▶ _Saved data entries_
···
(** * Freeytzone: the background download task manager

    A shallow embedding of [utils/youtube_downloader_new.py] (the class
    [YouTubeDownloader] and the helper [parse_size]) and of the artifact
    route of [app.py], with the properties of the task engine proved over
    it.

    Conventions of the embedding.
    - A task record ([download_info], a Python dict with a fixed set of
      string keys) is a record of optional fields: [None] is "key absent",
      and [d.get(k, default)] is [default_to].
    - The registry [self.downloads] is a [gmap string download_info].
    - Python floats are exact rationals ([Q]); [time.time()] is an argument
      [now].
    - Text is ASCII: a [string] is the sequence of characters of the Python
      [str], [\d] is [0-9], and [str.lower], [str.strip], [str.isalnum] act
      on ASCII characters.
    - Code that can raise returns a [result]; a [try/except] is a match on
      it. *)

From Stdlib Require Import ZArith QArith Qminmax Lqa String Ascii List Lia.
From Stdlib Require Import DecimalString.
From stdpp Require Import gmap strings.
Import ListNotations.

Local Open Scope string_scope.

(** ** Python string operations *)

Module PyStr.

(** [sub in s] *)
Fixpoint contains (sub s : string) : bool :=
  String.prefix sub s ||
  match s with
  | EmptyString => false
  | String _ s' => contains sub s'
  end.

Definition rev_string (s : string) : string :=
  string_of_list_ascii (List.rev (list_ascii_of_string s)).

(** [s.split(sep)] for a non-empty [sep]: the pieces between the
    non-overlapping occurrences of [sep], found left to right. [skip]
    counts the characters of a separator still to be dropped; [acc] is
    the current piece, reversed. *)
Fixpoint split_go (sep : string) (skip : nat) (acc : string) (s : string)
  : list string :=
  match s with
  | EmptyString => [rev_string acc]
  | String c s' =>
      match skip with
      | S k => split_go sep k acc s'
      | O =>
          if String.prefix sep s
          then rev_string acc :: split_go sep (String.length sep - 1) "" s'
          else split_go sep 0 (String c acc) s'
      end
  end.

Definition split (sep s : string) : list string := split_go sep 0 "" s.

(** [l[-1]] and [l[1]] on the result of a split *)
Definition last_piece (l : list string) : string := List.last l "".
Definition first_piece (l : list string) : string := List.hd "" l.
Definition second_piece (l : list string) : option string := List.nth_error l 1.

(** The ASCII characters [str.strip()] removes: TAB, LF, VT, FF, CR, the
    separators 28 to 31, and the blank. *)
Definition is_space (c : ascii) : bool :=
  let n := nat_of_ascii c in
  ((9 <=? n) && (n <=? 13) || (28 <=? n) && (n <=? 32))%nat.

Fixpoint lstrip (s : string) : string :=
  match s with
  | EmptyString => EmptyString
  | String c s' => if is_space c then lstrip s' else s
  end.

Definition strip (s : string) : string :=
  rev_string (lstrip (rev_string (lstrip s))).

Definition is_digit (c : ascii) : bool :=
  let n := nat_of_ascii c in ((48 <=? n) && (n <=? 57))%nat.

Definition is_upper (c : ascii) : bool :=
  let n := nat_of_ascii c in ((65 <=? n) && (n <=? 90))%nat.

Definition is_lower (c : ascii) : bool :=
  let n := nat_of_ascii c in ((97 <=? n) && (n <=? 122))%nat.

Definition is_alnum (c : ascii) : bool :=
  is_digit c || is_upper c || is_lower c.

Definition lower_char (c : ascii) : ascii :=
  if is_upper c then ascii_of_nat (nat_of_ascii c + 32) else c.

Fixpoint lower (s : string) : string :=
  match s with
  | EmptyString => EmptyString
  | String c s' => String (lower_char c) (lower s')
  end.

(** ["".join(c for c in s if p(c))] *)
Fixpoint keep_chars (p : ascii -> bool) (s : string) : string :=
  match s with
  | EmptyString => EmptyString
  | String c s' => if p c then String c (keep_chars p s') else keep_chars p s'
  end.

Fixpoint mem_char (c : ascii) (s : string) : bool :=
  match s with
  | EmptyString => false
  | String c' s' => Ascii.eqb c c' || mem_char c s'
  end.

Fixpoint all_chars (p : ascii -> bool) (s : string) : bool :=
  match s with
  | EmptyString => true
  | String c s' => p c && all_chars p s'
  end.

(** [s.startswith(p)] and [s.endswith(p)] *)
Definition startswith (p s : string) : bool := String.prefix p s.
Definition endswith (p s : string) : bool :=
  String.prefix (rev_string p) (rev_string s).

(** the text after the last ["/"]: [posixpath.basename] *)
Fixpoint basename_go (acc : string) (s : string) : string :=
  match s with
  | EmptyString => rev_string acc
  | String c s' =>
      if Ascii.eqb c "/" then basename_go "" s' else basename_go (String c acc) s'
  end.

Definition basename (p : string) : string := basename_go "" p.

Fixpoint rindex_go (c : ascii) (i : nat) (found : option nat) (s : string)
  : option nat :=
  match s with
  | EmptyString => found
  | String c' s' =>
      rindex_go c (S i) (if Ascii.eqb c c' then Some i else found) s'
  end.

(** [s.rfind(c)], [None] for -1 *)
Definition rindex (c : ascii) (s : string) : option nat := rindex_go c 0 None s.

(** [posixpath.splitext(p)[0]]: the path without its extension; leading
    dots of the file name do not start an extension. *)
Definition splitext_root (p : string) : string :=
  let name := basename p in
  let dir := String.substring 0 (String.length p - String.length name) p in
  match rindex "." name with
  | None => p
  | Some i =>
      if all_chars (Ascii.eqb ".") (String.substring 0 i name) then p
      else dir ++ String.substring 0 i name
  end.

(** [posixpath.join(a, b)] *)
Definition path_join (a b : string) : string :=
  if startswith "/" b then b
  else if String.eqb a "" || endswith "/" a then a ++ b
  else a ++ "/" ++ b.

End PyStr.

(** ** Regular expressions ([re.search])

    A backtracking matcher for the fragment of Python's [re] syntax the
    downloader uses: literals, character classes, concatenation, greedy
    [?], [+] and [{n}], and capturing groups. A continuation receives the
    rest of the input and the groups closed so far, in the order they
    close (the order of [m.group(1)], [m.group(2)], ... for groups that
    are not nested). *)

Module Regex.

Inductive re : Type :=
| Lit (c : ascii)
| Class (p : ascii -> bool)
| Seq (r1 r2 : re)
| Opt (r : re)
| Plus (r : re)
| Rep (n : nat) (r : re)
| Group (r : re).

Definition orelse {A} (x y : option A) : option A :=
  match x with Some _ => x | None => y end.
···
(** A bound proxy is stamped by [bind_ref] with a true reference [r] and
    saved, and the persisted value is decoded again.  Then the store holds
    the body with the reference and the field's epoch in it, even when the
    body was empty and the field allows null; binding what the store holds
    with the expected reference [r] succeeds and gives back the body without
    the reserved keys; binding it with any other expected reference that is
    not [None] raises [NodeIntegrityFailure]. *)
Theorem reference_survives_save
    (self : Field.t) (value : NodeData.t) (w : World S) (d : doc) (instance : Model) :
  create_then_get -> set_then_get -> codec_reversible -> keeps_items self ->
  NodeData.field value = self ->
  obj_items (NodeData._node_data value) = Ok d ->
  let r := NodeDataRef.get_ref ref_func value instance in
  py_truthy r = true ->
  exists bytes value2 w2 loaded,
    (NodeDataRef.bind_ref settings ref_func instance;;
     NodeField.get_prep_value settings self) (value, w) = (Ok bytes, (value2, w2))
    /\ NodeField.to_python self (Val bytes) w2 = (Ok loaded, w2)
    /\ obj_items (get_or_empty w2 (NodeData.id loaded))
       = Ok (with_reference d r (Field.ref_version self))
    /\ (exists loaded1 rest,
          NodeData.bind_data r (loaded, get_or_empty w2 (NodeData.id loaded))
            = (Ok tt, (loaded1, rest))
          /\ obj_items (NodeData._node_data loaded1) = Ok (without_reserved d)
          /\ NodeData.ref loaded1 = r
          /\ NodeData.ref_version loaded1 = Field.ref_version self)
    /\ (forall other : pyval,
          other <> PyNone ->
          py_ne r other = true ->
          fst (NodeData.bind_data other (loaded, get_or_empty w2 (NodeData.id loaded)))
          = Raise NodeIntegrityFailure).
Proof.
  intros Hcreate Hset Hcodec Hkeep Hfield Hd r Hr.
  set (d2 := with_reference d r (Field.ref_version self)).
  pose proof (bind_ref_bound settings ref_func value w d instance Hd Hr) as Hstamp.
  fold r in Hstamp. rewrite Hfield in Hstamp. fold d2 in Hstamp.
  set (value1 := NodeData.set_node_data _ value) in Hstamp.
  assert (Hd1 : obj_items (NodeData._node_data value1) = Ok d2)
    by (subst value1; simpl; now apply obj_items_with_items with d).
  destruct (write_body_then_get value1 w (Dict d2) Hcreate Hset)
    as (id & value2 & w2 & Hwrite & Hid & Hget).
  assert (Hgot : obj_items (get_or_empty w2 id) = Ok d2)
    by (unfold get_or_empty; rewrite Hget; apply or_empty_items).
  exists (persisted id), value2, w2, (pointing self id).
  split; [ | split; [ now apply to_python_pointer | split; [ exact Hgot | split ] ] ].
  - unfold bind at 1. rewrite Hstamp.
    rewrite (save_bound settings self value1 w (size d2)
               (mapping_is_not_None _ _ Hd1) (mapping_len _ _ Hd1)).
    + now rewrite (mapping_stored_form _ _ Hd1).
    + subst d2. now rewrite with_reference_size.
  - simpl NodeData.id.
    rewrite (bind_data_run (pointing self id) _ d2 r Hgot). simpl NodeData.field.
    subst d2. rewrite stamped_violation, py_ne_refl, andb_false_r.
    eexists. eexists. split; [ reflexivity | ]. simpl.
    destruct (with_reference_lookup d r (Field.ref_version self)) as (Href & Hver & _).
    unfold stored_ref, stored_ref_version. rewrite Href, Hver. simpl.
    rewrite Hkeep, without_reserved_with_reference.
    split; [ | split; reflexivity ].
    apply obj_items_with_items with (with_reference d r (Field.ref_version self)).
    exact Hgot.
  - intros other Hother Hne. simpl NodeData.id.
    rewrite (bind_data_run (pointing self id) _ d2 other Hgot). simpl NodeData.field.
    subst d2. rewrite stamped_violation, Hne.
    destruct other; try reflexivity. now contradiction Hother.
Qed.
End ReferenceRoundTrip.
···
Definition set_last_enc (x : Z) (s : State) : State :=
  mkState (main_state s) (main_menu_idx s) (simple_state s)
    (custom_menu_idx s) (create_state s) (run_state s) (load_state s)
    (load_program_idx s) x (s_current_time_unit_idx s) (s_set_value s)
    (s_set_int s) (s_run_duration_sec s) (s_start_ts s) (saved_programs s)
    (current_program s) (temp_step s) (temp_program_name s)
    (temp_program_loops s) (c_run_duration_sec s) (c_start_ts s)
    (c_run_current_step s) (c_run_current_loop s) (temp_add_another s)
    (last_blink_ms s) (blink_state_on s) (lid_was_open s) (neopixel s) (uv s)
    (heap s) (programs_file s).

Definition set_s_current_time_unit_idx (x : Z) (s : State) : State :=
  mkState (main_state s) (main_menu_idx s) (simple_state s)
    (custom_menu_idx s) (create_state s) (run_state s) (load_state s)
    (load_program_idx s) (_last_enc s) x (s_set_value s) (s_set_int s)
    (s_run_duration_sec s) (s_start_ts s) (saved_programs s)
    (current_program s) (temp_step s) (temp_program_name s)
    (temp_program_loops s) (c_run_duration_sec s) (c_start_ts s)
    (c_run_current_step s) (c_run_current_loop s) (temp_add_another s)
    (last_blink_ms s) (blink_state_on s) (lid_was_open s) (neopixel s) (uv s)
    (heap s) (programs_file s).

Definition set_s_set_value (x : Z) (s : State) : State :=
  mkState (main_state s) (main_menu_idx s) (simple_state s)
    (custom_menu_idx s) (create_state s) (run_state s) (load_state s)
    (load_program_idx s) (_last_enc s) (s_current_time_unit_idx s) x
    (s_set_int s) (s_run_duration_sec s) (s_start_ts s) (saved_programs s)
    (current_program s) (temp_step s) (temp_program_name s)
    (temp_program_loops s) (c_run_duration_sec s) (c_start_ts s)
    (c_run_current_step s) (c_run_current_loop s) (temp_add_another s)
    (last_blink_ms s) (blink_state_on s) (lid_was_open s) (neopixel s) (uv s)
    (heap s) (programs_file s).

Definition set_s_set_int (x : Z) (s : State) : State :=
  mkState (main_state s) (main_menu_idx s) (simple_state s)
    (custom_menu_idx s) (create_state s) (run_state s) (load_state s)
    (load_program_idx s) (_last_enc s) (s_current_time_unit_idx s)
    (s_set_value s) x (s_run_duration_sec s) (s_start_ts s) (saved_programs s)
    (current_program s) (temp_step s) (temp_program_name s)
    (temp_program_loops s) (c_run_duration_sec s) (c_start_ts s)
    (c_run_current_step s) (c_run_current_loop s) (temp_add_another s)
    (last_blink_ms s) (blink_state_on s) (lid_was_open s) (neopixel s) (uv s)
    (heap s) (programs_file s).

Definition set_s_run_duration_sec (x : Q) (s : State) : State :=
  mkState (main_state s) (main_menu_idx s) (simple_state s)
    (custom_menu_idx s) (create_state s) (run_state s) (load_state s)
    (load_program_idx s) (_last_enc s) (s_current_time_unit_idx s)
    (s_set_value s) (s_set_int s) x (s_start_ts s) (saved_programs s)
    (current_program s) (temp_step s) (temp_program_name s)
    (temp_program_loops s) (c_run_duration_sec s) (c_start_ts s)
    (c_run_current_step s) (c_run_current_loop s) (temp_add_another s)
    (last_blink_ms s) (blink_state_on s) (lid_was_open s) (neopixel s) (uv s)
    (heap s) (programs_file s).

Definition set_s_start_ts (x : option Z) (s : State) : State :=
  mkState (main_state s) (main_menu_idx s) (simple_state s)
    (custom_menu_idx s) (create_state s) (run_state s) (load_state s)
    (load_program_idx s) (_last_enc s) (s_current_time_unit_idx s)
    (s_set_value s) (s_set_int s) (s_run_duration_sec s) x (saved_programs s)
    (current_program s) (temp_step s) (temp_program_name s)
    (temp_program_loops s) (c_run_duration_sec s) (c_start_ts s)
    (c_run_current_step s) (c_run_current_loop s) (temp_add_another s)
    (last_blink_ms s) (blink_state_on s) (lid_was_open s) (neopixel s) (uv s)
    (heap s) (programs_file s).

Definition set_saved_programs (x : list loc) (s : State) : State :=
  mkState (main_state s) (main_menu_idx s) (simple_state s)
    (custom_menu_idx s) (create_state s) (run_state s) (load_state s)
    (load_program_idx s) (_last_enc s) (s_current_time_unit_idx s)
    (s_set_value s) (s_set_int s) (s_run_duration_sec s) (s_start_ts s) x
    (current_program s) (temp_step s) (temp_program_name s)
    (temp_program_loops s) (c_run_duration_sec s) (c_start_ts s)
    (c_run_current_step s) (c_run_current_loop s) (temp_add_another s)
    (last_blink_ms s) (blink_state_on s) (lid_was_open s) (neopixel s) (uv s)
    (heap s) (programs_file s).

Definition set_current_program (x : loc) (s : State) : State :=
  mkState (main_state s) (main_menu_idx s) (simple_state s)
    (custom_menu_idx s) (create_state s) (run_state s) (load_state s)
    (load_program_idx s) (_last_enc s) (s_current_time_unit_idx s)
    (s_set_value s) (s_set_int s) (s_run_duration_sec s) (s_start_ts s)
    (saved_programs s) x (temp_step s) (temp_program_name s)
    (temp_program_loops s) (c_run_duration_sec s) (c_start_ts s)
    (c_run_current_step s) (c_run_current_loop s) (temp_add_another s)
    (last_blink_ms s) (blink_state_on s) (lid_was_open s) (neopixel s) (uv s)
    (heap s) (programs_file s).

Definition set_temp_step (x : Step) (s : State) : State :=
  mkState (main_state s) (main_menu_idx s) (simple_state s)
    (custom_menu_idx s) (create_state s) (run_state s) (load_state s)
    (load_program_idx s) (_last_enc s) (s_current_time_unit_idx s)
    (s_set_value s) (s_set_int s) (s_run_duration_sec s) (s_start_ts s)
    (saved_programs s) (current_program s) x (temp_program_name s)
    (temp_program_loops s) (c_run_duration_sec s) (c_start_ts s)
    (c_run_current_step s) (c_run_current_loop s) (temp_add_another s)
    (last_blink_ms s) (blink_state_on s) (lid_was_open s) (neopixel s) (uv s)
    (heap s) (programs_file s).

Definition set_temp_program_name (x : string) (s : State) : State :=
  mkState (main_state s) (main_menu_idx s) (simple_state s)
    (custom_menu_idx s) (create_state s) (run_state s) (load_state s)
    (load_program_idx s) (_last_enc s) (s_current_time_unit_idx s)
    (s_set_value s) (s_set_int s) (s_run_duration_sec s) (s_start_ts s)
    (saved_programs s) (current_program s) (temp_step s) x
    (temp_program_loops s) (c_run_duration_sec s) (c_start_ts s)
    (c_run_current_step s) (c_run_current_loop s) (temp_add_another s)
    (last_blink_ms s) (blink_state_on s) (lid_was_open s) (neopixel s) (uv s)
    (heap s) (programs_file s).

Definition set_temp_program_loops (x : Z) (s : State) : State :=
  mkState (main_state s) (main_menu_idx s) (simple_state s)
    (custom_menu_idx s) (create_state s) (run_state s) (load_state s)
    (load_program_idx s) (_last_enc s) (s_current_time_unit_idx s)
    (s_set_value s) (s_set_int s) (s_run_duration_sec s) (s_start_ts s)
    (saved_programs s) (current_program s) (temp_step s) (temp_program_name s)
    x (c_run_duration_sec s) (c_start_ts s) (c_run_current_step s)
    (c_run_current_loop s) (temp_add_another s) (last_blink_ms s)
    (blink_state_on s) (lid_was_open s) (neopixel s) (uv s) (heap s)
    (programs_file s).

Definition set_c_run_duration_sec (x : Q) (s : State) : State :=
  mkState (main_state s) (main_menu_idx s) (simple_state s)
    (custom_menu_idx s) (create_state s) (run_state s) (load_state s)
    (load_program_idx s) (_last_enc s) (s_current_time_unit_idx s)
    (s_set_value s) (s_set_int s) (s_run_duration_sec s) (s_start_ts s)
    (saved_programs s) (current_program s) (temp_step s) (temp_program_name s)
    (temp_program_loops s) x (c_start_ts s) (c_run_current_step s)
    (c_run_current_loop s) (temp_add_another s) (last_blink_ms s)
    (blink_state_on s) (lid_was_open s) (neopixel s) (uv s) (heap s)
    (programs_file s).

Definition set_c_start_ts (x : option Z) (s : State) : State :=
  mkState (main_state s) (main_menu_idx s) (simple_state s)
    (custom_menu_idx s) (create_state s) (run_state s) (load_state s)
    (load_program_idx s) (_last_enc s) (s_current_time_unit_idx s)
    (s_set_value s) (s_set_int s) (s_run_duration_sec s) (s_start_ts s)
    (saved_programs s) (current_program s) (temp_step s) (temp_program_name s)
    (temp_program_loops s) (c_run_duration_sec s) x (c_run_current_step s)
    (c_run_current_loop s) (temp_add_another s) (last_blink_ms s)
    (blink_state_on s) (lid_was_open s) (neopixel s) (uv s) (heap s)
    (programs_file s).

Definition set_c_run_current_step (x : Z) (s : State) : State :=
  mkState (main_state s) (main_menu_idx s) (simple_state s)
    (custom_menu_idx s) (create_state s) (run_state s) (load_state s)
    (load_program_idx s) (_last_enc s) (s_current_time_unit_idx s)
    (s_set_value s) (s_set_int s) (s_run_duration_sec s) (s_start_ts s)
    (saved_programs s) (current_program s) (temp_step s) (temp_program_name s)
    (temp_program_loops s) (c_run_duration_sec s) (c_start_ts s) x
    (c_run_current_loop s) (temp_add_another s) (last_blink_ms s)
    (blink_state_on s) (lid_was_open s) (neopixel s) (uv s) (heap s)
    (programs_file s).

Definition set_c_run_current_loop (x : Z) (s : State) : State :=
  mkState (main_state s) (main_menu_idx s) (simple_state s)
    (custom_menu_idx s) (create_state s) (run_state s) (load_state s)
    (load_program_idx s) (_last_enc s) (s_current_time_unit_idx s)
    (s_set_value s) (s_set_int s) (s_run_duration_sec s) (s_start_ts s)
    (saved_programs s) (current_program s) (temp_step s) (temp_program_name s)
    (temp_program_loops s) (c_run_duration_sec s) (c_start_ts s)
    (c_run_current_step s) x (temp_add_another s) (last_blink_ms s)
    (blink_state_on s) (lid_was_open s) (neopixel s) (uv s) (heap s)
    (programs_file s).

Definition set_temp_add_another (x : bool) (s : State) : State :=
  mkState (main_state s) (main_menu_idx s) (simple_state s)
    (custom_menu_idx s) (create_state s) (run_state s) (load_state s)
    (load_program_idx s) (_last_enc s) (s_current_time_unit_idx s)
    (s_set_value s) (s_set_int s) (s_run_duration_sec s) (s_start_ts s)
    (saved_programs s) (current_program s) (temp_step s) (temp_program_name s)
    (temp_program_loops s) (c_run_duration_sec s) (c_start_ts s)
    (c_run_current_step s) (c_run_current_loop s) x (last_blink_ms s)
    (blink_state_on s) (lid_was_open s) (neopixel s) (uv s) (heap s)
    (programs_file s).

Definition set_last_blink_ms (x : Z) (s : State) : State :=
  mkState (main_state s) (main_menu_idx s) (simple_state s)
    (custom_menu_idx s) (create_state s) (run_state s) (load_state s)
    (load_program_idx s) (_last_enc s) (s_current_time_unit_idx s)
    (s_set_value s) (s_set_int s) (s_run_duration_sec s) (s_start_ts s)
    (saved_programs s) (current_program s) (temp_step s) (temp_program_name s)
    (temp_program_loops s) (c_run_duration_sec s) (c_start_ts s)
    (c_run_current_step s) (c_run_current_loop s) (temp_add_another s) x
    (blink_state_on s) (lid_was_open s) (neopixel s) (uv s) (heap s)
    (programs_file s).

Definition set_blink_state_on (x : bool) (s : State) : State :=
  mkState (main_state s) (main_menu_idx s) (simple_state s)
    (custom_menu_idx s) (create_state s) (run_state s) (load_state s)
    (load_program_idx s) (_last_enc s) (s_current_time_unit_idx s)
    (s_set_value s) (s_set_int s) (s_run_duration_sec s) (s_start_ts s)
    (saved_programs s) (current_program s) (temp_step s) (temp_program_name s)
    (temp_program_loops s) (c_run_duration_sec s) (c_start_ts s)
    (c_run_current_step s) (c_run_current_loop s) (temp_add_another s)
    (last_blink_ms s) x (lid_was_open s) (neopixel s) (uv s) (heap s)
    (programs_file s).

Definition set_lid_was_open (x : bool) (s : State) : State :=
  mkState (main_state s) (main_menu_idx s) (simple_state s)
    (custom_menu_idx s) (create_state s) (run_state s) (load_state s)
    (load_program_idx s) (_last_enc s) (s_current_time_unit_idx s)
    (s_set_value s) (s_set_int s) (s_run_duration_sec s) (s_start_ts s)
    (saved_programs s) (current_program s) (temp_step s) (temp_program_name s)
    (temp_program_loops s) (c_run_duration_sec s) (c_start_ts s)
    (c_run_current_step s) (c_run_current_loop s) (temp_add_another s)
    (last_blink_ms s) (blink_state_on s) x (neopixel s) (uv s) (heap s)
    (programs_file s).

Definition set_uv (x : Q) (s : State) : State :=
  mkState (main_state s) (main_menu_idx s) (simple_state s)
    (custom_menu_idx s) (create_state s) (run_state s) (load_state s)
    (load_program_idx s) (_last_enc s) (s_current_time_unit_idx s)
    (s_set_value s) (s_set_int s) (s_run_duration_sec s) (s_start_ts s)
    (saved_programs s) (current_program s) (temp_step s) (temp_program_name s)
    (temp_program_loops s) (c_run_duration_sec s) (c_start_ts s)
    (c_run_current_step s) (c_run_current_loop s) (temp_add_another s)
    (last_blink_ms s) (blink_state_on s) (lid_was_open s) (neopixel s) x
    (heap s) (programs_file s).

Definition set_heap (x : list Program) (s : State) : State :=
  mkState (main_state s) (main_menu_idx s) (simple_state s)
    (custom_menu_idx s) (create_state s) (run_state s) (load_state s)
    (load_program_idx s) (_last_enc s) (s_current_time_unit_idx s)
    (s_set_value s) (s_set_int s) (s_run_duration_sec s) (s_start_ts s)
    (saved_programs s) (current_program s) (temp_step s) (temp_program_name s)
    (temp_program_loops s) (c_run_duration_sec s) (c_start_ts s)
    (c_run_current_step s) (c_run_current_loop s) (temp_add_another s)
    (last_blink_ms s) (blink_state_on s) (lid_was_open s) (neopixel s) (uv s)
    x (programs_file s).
···
The number alone is wanted: how many lines of the records above include the string "groups".

▶ _EXERCISE ANSWER_
3